** EXERCISE DIRECTIONS **
Quote the entries below from the line with "(** A value" through the line with "(** * Portfolio", both ends included, and only those lines.

Stored items
-=-=-

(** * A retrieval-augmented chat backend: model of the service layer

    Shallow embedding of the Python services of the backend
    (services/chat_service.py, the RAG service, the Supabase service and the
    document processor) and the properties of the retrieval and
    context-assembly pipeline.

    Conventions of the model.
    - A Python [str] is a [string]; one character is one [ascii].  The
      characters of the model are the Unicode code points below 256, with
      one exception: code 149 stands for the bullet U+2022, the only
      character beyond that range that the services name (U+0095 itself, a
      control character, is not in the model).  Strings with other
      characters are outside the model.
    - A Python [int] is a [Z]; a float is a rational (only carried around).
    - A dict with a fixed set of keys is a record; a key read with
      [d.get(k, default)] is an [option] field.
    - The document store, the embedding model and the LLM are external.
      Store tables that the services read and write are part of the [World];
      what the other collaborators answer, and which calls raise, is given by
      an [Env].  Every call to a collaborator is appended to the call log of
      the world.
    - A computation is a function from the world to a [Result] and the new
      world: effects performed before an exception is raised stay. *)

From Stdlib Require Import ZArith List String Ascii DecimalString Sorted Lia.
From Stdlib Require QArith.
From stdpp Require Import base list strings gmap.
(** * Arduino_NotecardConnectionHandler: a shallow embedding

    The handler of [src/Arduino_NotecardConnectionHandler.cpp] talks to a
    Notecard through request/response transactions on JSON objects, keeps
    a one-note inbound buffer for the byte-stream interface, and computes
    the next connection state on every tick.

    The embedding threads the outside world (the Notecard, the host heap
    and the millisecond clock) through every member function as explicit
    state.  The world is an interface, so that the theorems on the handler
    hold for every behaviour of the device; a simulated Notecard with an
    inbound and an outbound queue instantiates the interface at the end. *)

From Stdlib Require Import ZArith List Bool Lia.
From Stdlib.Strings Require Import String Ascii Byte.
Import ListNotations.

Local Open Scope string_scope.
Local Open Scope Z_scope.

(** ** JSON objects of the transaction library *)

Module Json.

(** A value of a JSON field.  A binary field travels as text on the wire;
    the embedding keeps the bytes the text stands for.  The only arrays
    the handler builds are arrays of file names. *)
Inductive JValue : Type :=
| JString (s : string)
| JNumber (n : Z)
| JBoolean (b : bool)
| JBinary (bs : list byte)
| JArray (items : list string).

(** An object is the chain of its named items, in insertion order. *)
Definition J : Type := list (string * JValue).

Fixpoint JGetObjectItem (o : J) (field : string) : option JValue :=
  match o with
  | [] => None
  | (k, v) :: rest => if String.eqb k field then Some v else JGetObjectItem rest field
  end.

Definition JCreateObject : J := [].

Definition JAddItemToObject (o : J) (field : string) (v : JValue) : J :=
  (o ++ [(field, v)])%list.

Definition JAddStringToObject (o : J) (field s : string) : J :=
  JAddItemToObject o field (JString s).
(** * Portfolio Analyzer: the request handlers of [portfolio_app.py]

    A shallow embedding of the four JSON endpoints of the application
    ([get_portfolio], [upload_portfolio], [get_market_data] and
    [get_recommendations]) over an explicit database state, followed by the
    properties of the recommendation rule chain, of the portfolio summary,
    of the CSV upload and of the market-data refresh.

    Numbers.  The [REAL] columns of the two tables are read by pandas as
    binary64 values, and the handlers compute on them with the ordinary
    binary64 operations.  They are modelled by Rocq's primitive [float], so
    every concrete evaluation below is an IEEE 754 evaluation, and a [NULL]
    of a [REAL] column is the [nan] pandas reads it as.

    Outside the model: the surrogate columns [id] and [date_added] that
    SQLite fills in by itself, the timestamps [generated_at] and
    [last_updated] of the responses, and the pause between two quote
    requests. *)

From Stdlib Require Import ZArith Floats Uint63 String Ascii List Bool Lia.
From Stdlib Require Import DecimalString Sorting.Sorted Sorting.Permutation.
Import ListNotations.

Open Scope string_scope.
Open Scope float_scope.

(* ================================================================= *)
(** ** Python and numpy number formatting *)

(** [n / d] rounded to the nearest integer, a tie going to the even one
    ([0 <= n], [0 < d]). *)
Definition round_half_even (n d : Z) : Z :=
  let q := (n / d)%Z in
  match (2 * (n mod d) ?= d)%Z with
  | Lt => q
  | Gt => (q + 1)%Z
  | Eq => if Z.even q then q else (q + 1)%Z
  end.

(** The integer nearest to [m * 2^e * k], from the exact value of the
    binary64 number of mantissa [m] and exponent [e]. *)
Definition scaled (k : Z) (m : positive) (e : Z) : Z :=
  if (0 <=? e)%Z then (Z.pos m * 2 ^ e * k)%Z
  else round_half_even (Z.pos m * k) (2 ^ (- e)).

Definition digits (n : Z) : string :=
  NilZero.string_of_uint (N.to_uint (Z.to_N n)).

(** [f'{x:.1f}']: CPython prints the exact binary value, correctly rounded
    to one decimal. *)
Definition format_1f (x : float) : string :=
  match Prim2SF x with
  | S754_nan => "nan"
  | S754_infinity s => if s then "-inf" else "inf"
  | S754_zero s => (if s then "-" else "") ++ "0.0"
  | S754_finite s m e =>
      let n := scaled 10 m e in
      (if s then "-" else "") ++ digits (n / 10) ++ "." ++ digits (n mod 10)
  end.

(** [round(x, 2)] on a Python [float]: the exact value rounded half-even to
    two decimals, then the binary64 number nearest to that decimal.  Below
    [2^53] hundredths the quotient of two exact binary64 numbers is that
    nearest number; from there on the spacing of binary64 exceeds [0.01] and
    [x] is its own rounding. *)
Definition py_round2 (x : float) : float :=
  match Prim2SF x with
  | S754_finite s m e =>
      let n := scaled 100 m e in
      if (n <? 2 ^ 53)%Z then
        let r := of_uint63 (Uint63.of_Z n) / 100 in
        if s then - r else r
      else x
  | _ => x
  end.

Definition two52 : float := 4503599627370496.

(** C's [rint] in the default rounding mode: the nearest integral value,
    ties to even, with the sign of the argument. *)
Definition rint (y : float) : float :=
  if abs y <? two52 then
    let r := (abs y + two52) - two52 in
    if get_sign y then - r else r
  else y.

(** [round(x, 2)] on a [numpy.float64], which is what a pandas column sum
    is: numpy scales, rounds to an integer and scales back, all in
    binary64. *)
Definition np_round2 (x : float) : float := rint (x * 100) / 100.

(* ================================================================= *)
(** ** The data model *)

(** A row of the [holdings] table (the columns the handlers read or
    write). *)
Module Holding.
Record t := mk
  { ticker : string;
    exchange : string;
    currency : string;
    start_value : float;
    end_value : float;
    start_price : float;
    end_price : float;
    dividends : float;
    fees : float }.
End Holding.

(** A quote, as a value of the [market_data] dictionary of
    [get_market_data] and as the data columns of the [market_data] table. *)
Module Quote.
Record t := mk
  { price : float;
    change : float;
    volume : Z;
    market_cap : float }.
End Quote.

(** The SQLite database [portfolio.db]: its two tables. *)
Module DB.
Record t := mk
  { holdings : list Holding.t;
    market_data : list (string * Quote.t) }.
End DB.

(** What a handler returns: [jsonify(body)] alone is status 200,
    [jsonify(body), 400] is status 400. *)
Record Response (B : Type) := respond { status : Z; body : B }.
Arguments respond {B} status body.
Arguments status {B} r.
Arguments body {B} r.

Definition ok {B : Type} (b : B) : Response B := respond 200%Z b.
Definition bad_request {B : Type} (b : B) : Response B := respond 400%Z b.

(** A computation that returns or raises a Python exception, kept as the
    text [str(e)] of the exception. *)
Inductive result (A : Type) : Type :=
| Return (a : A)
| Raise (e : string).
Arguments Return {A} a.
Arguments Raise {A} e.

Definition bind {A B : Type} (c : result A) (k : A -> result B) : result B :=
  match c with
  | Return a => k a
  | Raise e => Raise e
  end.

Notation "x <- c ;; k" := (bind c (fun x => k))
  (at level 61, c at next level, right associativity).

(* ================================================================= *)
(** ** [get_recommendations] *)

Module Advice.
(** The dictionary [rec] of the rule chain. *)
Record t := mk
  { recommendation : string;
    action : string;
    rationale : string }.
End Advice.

-=-=-

** RESULT **
(** A value of a JSON field.  A binary field travels as text on the wire;
    the embedding keeps the bytes the text stands for.  The only arrays
    the handler builds are arrays of file names. *)
Inductive JValue : Type :=
| JString (s : string)
| JNumber (n : Z)
| JBoolean (b : bool)
| JBinary (bs : list byte)
| JArray (items : list string).

(** An object is the chain of its named items, in insertion order. *)
Definition J : Type := list (string * JValue).

Fixpoint JGetObjectItem (o : J) (field : string) : option JValue :=
  match o with
  | [] => None
  | (k, v) :: rest => if String.eqb k field then Some v else JGetObjectItem rest field
  end.

Definition JCreateObject : J := [].

Definition JAddItemToObject (o : J) (field : string) (v : JValue) : J :=
  (o ++ [(field, v)])%list.

Definition JAddStringToObject (o : J) (field s : string) : J :=
  JAddItemToObject o field (JString s).
(** * Portfolio Analyzer: the request handlers of [portfolio_app.py]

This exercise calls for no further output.